There is something fitting about a magazine about Yoruba cultural pleasure emerging from a restaurant. Culture, after all, is rarely experienced in isolation. It is tasted, heard, spoken, worn, and remembered in fragments that accumulate over time. Iwe Amuludun, the new magazine published by Ile Iyan by PODs, seems premised in an understanding of this simple truth. What gained our attention as a culinary space (amidst some social media brouhaha on ownership etc.) dedicated to Yoruba food now attempts something more ambitious: translating the spirit of that experience into print.

The title itself is a telling starting point. Amúlùdùn speaks to sweetness, delight, and enjoyment. It is a word that carries both emotional and sensory meaning in Yoruba. By naming the publication Iwe Amuludun, the editors signal two tendencies; a desire to document the pleasures of the merrymakers and/or a desire to curate a publication that makes life sweet.

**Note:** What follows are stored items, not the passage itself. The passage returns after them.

(** What printing may touch: the screen and its cursor, the ports, the buffer. *)
Record printed (s s' : kernel) : Prop := {
  pr_memory : changes [(VIDEO, PAGE_BYTES); (loc_conv_buf, 64)] s s';
  pr_inport : inport s' = inport s;
  pr_term : k_term s' = k_term s;
  pr_kbd : k_kbd s' = k_kbd s;
  pr_sched : k_sched s' = k_sched s;
  pr_pic : k_pic s' = k_pic s;
  pr_rtc : k_rtc s' = k_rtc s;
  pr_fs : k_fs s' = k_fs s;
  pr_proc : k_proc s' = k_proc s;
  pr_paging : k_paging s' = k_paging s;
  pr_cpu : k_cpu s' = k_cpu s;
  pr_desc : k_desc s' = k_desc s;
}.

#[export] Instance printed_preorder : PreOrder printed.
Proof.
  split.
  - intros s. by split; [apply changes_refl|..].
  - intros s1 s2 s3 [] []. split; try congruence. by eapply changes_trans.
Qed.

Lemma console_printed s s' : console_only s s' → printed s s'.
Proof.
  intros []. split; try done. split; [done|]. intros p Hp. apply co_peek.
  by inversion_clear Hp.
Qed.

Lemma conv_printed s s' : only_conv_buf s s' → printed s s' ∧ abs_screen s' = abs_screen s ∧ (cursor_ok s → cursor_ok s').
Proof using HL.
  intros (m & f & Hw & ->). pose proof conv_buf_bounds as Hb. unfold KERNEL_START in Hb.
  assert (Hc : ∀ p, ¬ (loc_conv_buf <= p < loc_conv_buf + 64) → peek m p = peek s p).
  { intros p Hp. destruct Hw as [_ ->]. rewrite <- (Z.add_0_r loc_conv_buf), conv_buf_phys by lia.
    by destruct (in_rangeP (loc_conv_buf + 0) (loc_conv_buf + 0 + 64) p); [lia|]. }
  split; [|split; [|done]].
  - split; try done. split; [apply Hw|]. intros p Hp. apply Hc. inversion_clear Hp as [|? ? _ H]. by inversion_clear H.
  - unfold abs_screen. f_equal. apply page_text_eq. intros i Hi. unfold ld8, PAGE_BYTES in *.
    rewrite !phys_kernel by (unfold VIDEO, PROGRAM_PAGE in *; lia). apply Hc. unfold VIDEO in *. lia.
Qed.

(** A string printing cannot overwrite. *)
Definition lasting_string (s : kernel) (a : Z) (l : list Z) : Prop :=
  cstring s a l ∧ Z.of_nat (length l) < 4294967296 ∧
  ∀ i, 0 <= i <= Z.of_nat (length l) →
    off_screen s (a + i) ∧ ¬ (loc_conv_buf <= phys s (a + i) < loc_conv_buf + 64).

Lemma lasting_printed s s' a l : printed s s' → lasting_string s a l → lasting_string s' a l.
Proof.
  intros Hp (Hc & Hl & Ho). pose proof (proj1 (pr_memory _ _ Hp)) as Hu. split; [|split; [done|]].
  - revert Hc. apply cstring_ext. intros i Hi. apply (changes_byte _ _ _ _ (pr_memory _ _ Hp)).
    destruct (Ho i Hi) as [H1 H2]. unfold off_screen in H1. repeat apply List.Forall_cons; [exact H1|exact H2|done].
  - intros i Hi. unfold off_screen. rewrite (phys_upage s s') by done. by apply Ho.
Qed.

(** Printing a text, after the conversion scribbled. *)
Definition prints (l : list Z) (s s' : kernel) : Prop :=
  printed s s' ∧ cursor_ok s' ∧ abs_screen s' = scr_puts l (abs_screen s).

Lemma prints_chars l s s1 :
  cursor_ok s → only_conv_buf s s1 → prints l s (put_chars l s1).
Proof using HL.
  intros Hc Ho. destruct (conv_printed s s1 Ho) as (Hp & Hs & Hc1). specialize (Hc1 Hc).
  destruct (put_chars_frame l s1 Hc1) as [Hc2 Hco]. split; [|split; [done|]].
  - transitivity s1; [done|by apply console_printed].
  - by rewrite put_chars_screen, Hs.
Qed.

Lemma no_conversion s : only_conv_buf s s.
Proof.
  exists (k_mem s), (λ i, ld8 s (loc_conv_buf + i)). split; [|by destruct s].
  apply writes_self. rewrite <- (Z.add_0_r loc_conv_buf). by apply conv_buf_seg.
Qed.

Lemma prints_app l1 l2 s s1 s2 : prints l1 s s1 → prints l2 s1 s2 → prints (l1 ++ l2) s s2.
Proof.
  intros (P1 & _ & S1) (P2 & C2 & S2). split; [by transitivity s1|]. split; [done|].
  unfold scr_puts in *. by rewrite foldl_app, <- S1.
Qed.

(** One conversion. *)
Lemma conversion_run alternate c v s str text :
  cursor_ok s → (∀ a l, str a = Some l → lasting_string s a l) →
  (if c =? 120 then Some (if alternate : bool then hex8 (u32 v) else number_text 16 (u32 v))
   else if c =? 117 then Some (number_text 10 (u32 v))
   else if c =? 100 then Some (signed_text (s32 v))
   else if c =? 99 then Some [u8 v] else str v) = Some text →
  ∃ s', (if c =? 120 then print_hex alternate (u32 v) s
         else if c =? 117 then print_unsigned (u32 v) s
         else if c =? 100 then print_signed v s
         else if c =? 99 then Some (putc (u8 v) s) else snd <$> puts v s) = Some s' ∧ prints text s s'.
Proof using HL.
  intros Hc Hstr Ht. pose proof (u32_range v) as Hr.
  destruct (c =? 120); [|destruct (c =? 117); [|destruct (c =? 100); [|destruct (c =? 99)]]]; simplify_eq.
  - destruct alternate.
    + destruct (print_hex_alternate (u32 v) s Hr Hc) as (s1 & Ho & He). eexists. split; [exact He|by apply prints_chars].
    + destruct (print_hex_plain (u32 v) s Hr Hc) as (s1 & Ho & He). eexists. split; [exact He|by apply prints_chars].
  - destruct (print_unsigned_text (u32 v) s Hr Hc) as (s1 & Ho & He). eexists. split; [exact He|by apply prints_chars].
  - destruct (print_signed_text (s32 v) s (s32_range v) Hc) as (s1 & Ho & He).
    unfold print_signed in *. rewrite (s32_small (s32 v)) in He by apply s32_range.
    eexists. split; [exact He|by apply prints_chars].
  - eexists. split; [done|]. apply (prints_chars [u8 v] s s Hc). apply no_conversion.
  - destruct (Hstr _ _ Ht) as (Hcs & Hlen & Hoff).
    rewrite (puts_correct v text s Hcs Hlen Hc) by (intros i Hi; by apply Hoff).
    eexists. split; [done|]. apply (prints_chars text s s Hc). apply no_conversion.
Qed.

Lemma printf_scan_render str fmt : ∀ mode args s out,
  render str mode fmt args = Some out → cursor_ok s → (∀ a l, str a = Some l → lasting_string s a l) →
  ∃ s', printf_scan mode fmt args s = Some s' ∧ prints out s s'.
Proof using HL.
  induction fmt as [|c fmt IH]; intros mode args s out Hr Hc Hstr; cbn [render printf_scan] in *.
  { destruct mode; [done|]. simplify_eq. exists s. split; [done|]. split; [done|]. by split. }
  assert (Hchar : ∀ ch rest, (ch ::.) <$> render str None fmt rest = Some out →
    ∃ s', printf_scan None fmt rest (putc ch s) = Some s' ∧ prints out s s').
  { intros ch rest Hr'. apply fmap_Some in Hr' as (out' & Hr' & ->).
    assert (Hp : prints [ch] s (putc ch s)) by (apply (prints_chars [ch] s s Hc), no_conversion).
    destruct (IH None rest (putc ch s) out' Hr') as (s' & He & Hp'); [apply Hp| |].
    - intros a l Hl. apply (lasting_printed s); [apply Hp|by apply Hstr].
    - exists s'. split; [exact He|]. by apply (prints_app [ch] out' s (putc ch s)). }
  destruct mode as [alternate|].
  - destruct (c =? 37); [by apply Hchar|]. destruct (c =? 35); [by apply IH|].
    destruct (existsb (Z.eqb c) [120; 117; 100; 99; 115]) eqn:Ex.
    + destruct args as [|v args]; [done|].
      apply bind_Some in Hr as (text & Ht & Hr). apply fmap_Some in Hr as (out' & Hr & ->).
      destruct (conversion_run alternate c v s str text Hc Hstr Ht) as (s1 & He & Hp).
      destruct (IH None args s1 out' Hr) as (s' & He' & Hp'); [apply Hp| |].
      { intros a l Hl. apply (lasting_printed s); [apply Hp|by apply Hstr]. }
      exists s'. split; [|by apply (prints_app text out' s s1)].
      cbn [existsb] in Ex.
      destruct (c =? 120); [by rewrite He|]. destruct (c =? 117); [by rewrite He|].
      destruct (c =? 100); [by rewrite He|]. destruct (c =? 99); [by simplify_eq|].
      destruct (c =? 115); [|done]. apply fmap_Some in He as (r & -> & ->). exact He'.
    + cbn [existsb] in Ex. rewrite !orb_false_iff in Ex. destruct Ex as (-> & -> & -> & -> & -> & _). by apply IH.
  - destruct (c =? 37); [by apply IH|by apply Hchar].
Qed.
End Printf.

(** C29: [printf] prints what its format says and returns: with an argument for
    every conversion (and a string where one is due, out of reach of the
    screen), the characters that appear are the text of the format, numbers
    in hexadecimal (eight digits when alternate) or decimal with sign; nothing
    but the screen, the cursor and the conversion buffer changes. *)
Theorem printf_correct {L : Layout} {HL : LayoutOK L} (format : string) (args : list Z)
    (str : Z → option (list Z)) (out : list Z) (s : kernel) :
  render str None (bytes_of format) args = Some out → cursor_ok s →
  (∀ a l, str a = Some l → lasting_string s a l) →
  ∃ s', printf format args s = Ret (Z.of_nat (length (bytes_of format))) s' ∧
    printed s s' ∧ cursor_ok s' ∧ abs_screen s' = scr_puts out (abs_screen s).
Proof.
  intros Hr Hc Hstr. destruct (printf_scan_render str (bytes_of format) None args s out Hr Hc Hstr) as (s' & He & Hp).
  exists s'. split; [unfold printf; by rewrite He|exact Hp].
Qed.

(** A line of the boot messages. *)
Lemma printf_correct_witness :
  render (λ _, None) None (bytes_of "Module %d at 0x%#x%%") [0; 0x500000] = Some (bytes_of "Module 0 at 0x00500000%") ∧
  ∃ s', printf (L := example_layout) "Module %d at 0x%#x%%" [0; 0x500000] zero_kernel = Ret 20 s' ∧
    abs_screen s' = scr_puts (bytes_of "Module 0 at 0x00500000%") (abs_screen zero_kernel).
Proof.
  split; [by vm_compute|].
  destruct (printf_correct (L := example_layout) "Module %d at 0x%#x%%" [0; 0x500000] (λ _, None)
    (bytes_of "Module 0 at 0x00500000%") zero_kernel) as (s' & H1 & _ & _ & H2); [by vm_compute|by vm_compute|done|].
  exists s'. split; [exact H1|exact H2].
Defined.

(** the alternate hexadecimal conversion prints exactly eight digits, the
    number padded with zeros, whatever the number; memory changes only in the
    conversion buffer besides the screen. *)
Theorem printf_alternate_hex {L : Layout} {HL : LayoutOK L} (v : Z) (s : kernel) :
  0 <= v < 4294967296 → cursor_ok s →
  length (hex8 v) = 8%nat ∧ value_of 16 (digit_value <$> hex8 v) = v ∧
  ∃ s1, only_conv_buf s s1 ∧ printf "%#x" [v] s = Ret 3 (put_chars (hex8 v) s1).
Proof.
  intros Hv Hc. split; [by apply hex8_length|]. split.
  - unfold hex8. rewrite fmap_app, fmap_replicate. change (digit_value 48) with 0.
    rewrite <- (number_text_value 16 v) at 3 by lia. unfold value_of. rewrite foldl_app. f_equal.
    induction (8 - length (number_text 16 v))%nat as [|k IH]; [done|]. cbn. exact IH.
  - destruct (print_hex_alternate v s Hv Hc) as (s1 & Ho & Hp).
    exists s1. split; [done|]. unfold printf. change (bytes_of "%#x") with [37; 35; 120].
    cbn [printf_scan Z.eqb Pos.eqb]. rewrite u32_small by lia. by rewrite Hp, bind_some.
Qed.

(** the signed conversion prints the decimal text of the number, with a
    minus sign for a negative one, the most negative number included. *)
Theorem printf_signed_decimal {L : Layout} {HL : LayoutOK L} (v : Z) (s : kernel) :
  -2147483648 <= v < 2147483648 → cursor_ok s →
  value_of 10 (digit_value <$> number_text 10 (Z.abs v)) = Z.abs v ∧
  ∃ s1, only_conv_buf s s1 ∧ printf "%d" [v] s = Ret 2 (put_chars (signed_text v) s1).
Proof.
  intros Hv Hc. split; [by apply number_text_value; lia|].
  destruct (print_signed_text v s Hv Hc) as (s1 & Ho & Hp).
  exists s1. split; [done|]. unfold printf. change (bytes_of "%d") with [37; 100].
  cbn [printf_scan Z.eqb Pos.eqb]. by rewrite Hp, bind_some.
Qed.

Lemma printf_alternate_hex_witness :
  cursor_ok zero_kernel ∧
  ∃ s1, only_conv_buf (L := example_layout) zero_kernel s1 ∧
    printf (L := example_layout) "%#x" [0xBEEF] zero_kernel = Ret 3 (put_chars (bytes_of "0000BEEF") s1).
Proof.
  split; [by vm_compute|].
  destruct (printf_alternate_hex (L := example_layout) 0xBEEF zero_kernel) as (_ & _ & H);
    [lia|by vm_compute|]. exact H.
Defined.

Lemma printf_signed_decimal_witness :
  cursor_ok zero_kernel ∧
  ∃ s1, only_conv_buf (L := example_layout) zero_kernel s1 ∧
    printf (L := example_layout) "%d" [-2147483648] zero_kernel =
      Ret 2 (put_chars (bytes_of "-2147483648") s1).
Proof.
  split; [by vm_compute|].
  destruct (printf_signed_decimal (L := example_layout) (-2147483648) zero_kernel) as (_ & H);
    [lia|by vm_compute|]. exact H.
Defined.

In many ways, the magazine enters a cultural moment where Yoruba identity is being revisited with renewed curiosity. Across music, fashion, film, and food, there is a visible turn toward indigenous memory and cultural confidence. What Iwe Amuludun attempts is to bring this energy into the slower, more reflective space of print. That decision alone is significant. In an era dominated by fleeting digital content, a magazine demands pause. It demands care and attention.

One of the magazine’s most interesting gestures is its proximity to food. This is not surprising, the publishers are a hospitality brand after all. Most of the Yoruba cuisine that makes up their menu carry stories, stories of geography, labour, migration, ritual, and social structure. A bowl of àmàlà or a plate of ìyàn contains histories that stretch across towns and generations. By situating a cultural publication within a culinary brand, Iwe Amuludun quietly acknowledges that food can be a gateway into deeper conversations about heritage. Recipes become archives. Dining becomes cultural storytelling.

The first edition is ambitious- featuring interviews and articles from some popular faces that are becoming icons of the Yoruba culture. Yet the success of the magazine will ultimately depend on how far it is willing to push beyond celebration. Cultural projects often fall into the comfort of praise. Heritage becomes something to admire from a distance rather than something to interrogate. If Iwe Amuludun is to grow into a serious cultural platform, it must create space for voices that question as much as they document. Writers, historians, artists, and critics should be invited not only to affirm Yoruba culture but to explore its contradictions and evolving realities.

Language will also be central to the magazine’s identity. Yoruba culture cannot be fully articulated outside the rhythms of the Yoruba language itself. At the same time, contemporary audiences move fluidly between Yoruba and English. The magazine therefore sits at an interesting intersection. The most compelling future for Iwe Amuludun would be one where both languages coexist, allowing meaning to travel without losing its texture. This is no easy task.
For now, the magazine’s greatest achievement is the gesture it makes. It proposes that culture deserves documentation beyond memory and beyond performance. In giving Yoruba pleasure a printed form, Iwe Amuludun begins the quiet work of archiving a way of life. Whether it becomes a lasting cultural document will depend on how boldly it continues that work.